Exercise =>
Write out again the entries from the first line to the line that includes "fresh_draws e (refresh_tokens", keeping both of those lines.
(Data for review begins)
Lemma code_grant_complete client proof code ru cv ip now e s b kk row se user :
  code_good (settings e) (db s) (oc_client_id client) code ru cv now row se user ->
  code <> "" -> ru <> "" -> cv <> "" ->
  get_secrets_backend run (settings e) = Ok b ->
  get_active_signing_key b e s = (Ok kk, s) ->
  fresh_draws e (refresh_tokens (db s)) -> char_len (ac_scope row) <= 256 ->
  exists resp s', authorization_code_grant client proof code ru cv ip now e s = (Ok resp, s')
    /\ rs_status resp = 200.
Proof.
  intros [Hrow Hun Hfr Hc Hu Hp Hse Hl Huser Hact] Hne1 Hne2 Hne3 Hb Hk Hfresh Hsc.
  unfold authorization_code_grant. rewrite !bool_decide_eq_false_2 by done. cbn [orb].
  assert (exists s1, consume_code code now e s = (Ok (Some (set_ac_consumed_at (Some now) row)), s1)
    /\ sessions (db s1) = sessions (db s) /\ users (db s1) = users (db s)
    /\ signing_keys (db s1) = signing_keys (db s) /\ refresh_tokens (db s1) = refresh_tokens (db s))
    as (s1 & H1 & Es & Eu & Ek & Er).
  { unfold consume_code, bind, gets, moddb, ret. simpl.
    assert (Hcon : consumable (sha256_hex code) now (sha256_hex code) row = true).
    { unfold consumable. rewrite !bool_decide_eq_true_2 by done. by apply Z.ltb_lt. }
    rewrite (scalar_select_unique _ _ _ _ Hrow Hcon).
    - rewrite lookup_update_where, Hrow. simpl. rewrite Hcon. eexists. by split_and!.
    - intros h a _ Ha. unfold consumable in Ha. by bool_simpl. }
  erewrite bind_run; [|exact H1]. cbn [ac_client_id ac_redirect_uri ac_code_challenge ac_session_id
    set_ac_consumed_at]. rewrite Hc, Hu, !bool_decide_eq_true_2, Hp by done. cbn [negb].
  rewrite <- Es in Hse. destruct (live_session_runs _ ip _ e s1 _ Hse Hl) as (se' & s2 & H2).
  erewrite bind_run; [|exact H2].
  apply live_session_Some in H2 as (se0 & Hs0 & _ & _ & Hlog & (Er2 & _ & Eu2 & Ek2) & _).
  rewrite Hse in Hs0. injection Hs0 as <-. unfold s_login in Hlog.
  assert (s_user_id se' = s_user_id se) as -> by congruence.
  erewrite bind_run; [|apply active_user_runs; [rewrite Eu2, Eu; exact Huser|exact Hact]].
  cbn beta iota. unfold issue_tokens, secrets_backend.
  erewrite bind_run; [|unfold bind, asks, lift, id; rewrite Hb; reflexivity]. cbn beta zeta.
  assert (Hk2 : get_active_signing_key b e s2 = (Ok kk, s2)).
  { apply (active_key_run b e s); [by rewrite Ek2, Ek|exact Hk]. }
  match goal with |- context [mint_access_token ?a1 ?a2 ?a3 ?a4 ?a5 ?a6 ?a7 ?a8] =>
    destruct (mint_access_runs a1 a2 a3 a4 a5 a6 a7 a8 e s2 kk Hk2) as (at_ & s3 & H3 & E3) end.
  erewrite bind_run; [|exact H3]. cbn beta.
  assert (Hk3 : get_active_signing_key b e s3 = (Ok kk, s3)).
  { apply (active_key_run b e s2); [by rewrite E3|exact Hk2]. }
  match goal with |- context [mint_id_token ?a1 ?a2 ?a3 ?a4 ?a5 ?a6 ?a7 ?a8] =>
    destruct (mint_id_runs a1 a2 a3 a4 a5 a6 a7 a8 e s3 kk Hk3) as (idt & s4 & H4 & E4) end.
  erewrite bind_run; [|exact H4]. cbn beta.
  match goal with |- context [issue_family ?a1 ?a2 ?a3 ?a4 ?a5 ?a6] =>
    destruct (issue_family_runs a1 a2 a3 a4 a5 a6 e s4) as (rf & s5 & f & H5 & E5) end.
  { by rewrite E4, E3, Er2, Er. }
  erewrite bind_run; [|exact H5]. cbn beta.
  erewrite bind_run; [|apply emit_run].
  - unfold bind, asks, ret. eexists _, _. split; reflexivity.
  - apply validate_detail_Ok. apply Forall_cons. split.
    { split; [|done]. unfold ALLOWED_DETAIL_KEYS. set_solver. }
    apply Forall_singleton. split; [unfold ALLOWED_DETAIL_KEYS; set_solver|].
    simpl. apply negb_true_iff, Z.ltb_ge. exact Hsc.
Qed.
(Data for review ends)
Solved exercise =>
Lemma code_grant_complete client proof code ru cv ip now e s b kk row se user :
  code_good (settings e) (db s) (oc_client_id client) code ru cv now row se user ->
  code <> "" -> ru <> "" -> cv <> "" ->
  get_secrets_backend run (settings e) = Ok b ->
  get_active_signing_key b e s = (Ok kk, s) ->
  fresh_draws e (refresh_tokens (db s)) -> char_len (ac_scope row) <= 256 ->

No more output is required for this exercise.